The incident’s backlash from the NAACP was swift. The organization’s Chief Legal Counsel Thurgood Marshall called Cole an “Uncle Tom.” The Amsterdam News saw Cole as an “insult to his race.” Roy Wilkins who was then the NAACP legal secretary sent Cole a telegram that read:

“You have not been a crusader or engaged in an effort to change the customs or laws of the south. That responsibility, newspapers quote you as saying, you leave to the other guys. That attack upon you clearly indicates that organized bigotry makes no distinction between those who do not actively challenge racial discrimination and those who do. This is a fight which none of us can escape. We invite you to join us in a crusade against racism.”
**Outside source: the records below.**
(** A one-time code alone opens the machine: on a connection of a device
    that has two-factor authentication set up, a peer that sends a valid code,
    without any login request before it, is authorized, whatever the passwords,
    the approve mode and the permissions of the machine are.  The code is not
    a second factor here but an alternative to the first. *)
Theorem totp_alone_authorizes e w code hw totp f :
  require_2fa (conn w) = Some totp -> totp_check e totp code (get_time e) = Some true ->
  check_failure (ip (conn w)) (minute e) (failures 1 (glob w)) = (f, None) ->
  authorized (conn (snd (on_message e (MAuth2fa code hw) w))) = true.
Proof.
  intros Ht Hc Hf. cbn [on_message]. unfold on_auth_2fa, check_failure_w. rewrite Hf. cbn [negb].
  rewrite Ht, Hc. cbn [snd].
  set (w1 := updg (set_session_2fa e _) _).
  assert (authorized (conn (send_logon_response e w1)) = true) as Hg.
  { apply send_logon_response_grants. reflexivity. }
  destruct (_ && enable_trusted_devices e); exact Hg.
Qed.

(** ** A concrete machine, for the witnesses *)

Definition demo_env : Env :=
  {| now := 1000000; get_time := 1700000000000; sha256 := fun x => 1 :: x;
     totp_check := fun secret code _ => Some (String.eqb secret code);
     uuid_from_slice := Some; is_ip_str := fun _ => false; is_domain_port_str := fun _ => false;
     cidr_contains := fun _ _ => false; get_option := fun _ => ""; get_builtin_option := fun _ => "";
     get_id := Config.str_bytes "123456789"; temporary_password := Config.str_bytes "k3xw9p";
     permanent_password := []; trusted_devices := []; is_in_privacy_mode := false; is_logon := false;
     main_window_closed := false; tcp_connect := fun _ => true; try_start_desktop := fun _ => "";
     unsupported_display_server := ""; sync_displays := Ok 1; primary_display := 0;
     primary_camera_exists := false; is_service_specified_user := fun _ => None;
     generate_service_id := "ts_1"; whiteboard_supported := true; path_is_dir := fun _ => true;
     rdev_modifier := fun _ => None; display_exists := fun _ => true;
     fs_disk := Transfer.fs_empty; fs_list := fun _ _ => Ok [Transfer.mkFileEntry Transfer.File "" false 3 7];
     utf16 := ClipFiles.utf16le; clip_disk := ClipFiles.mkDisk (fun _ => None) (fun _ => None) (fun _ => None);
     metadata_len := fun _ => None; mount_ok := true; stream_id := fun x => x |}.

Definition demo_world (twofa : option string) : World :=
  mkWorld (new_connection demo_env (Service.mkConnInner 1001 (Some 1) (Some 2)) [10] [20] twofa None)
             <| ip := Some (V4 1) |>
          (mkGlobal [∅; ∅] ∅ ∅ 0 [] ∅ (ClipMsg.mkClipState ClipFiles.default_ClipFiles None None) Server.demo_server [] [] false) [].

Definition demo_login : LoginRequest :=
  mkLoginRequest "123456789" (1 :: (1 :: Config.str_bytes "k3xw9p" ++ [10]) ++ [20]) "987654321" "peer" None None
    false 7 "1.3.9" None "Linux" [].

Lemma authorized_has_evidence_witness :
  authorized (conn (snd (on_message demo_env (MLoginRequest demo_login) (demo_world None)))) = true
  /\ password_evidence demo_env (demo_world None) demo_login.
Proof.
  split; [vm_compute; reflexivity|].
  apply (authorized_has_evidence demo_env (MLoginRequest demo_login) (demo_world None));
    vm_compute; reflexivity.
Defined.

Lemma totp_alone_authorizes_witness :
  authorized (conn (snd (on_message demo_env (MAuth2fa "secret" []) (demo_world (Some "secret"))))) = true.
Proof.
  apply (totp_alone_authorizes demo_env (demo_world (Some "secret")) "secret" [] "secret" (0, 0, 0));
    vm_compute; reflexivity.
Defined.

End Auth.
Finally recognizing his community’s concerns, Cole did manage to donate to the Montgomery Bus Boycott. Cole said he attempted to take legal action against those performance venues that discriminated against Blacks but often failed.

Women loved Nat King Cole and he loved them back.  For years the Cole marriage was happy but eventually Maria tired of being constantly on tour with her husband and increasingly stayed at home with her growing family. Then in 1964, just after Nat King Cole’s 44th birthday, he met Swedish chorus girl Gunilla Hutton.

Gunilla Hutton

Gunilla, not yet 20, had arrived in America to seek her fortune in show business and modeling. She got a place in the chorus of Nat King Cole’s touring musical show Sights And Sounds and when Cole saw her, he was smitten. The actress would later appear in the recurring role as Billie Joe on the hit TV comedy series, Petticoat Junction.

It was said that Gunilla inspired all the album of love songs that Cole recorded in 1964. Reportedly, he admitted to close associates that he was pretty much obsessed by her. Maria hired a private detective who discovered that Cole was spending most of his time away from stage or studio in Gunilla’s flat. There was a furious confrontation that ended with Maria scratching her husband’s face.

Maria and Cole put their talk of divorce to rest when he was found to have terminal cancer. Cole’s years of heavy smoking had caught up with him. He had his left lung removed in December 1964 and after the surgery, the doctors informed Maria that he only had months to live. Maria kept the news of her husband’s terminal illness a secret from the public. While in the hospital, Maria made sure no outside calls were put to Cole’s room. She even had Cole call Gunilla to inform her that he’d be staying with his wife.

On February 15, 1965, Cole passed away; he was 45 years old.

Most famously, in 1991, Natalie Cole and her producer originated the “virtual duet” practice, now commonplace in the music industry, when they “resurrected” her late father to create a new version of his signature song “Unforgettable” featuring them both.

Natalie Cole and her dad

Singer Johnny Mathis summed up his dear friend Nat King Cole best, “He was the nicest man you’d ever want to meet in your life,” Mathis recalls of his friend. “Just a very down-to-earth person who happened to be one of the greatest musicians of all time. And he became, of course, a model for so many people, especially someone like myself.”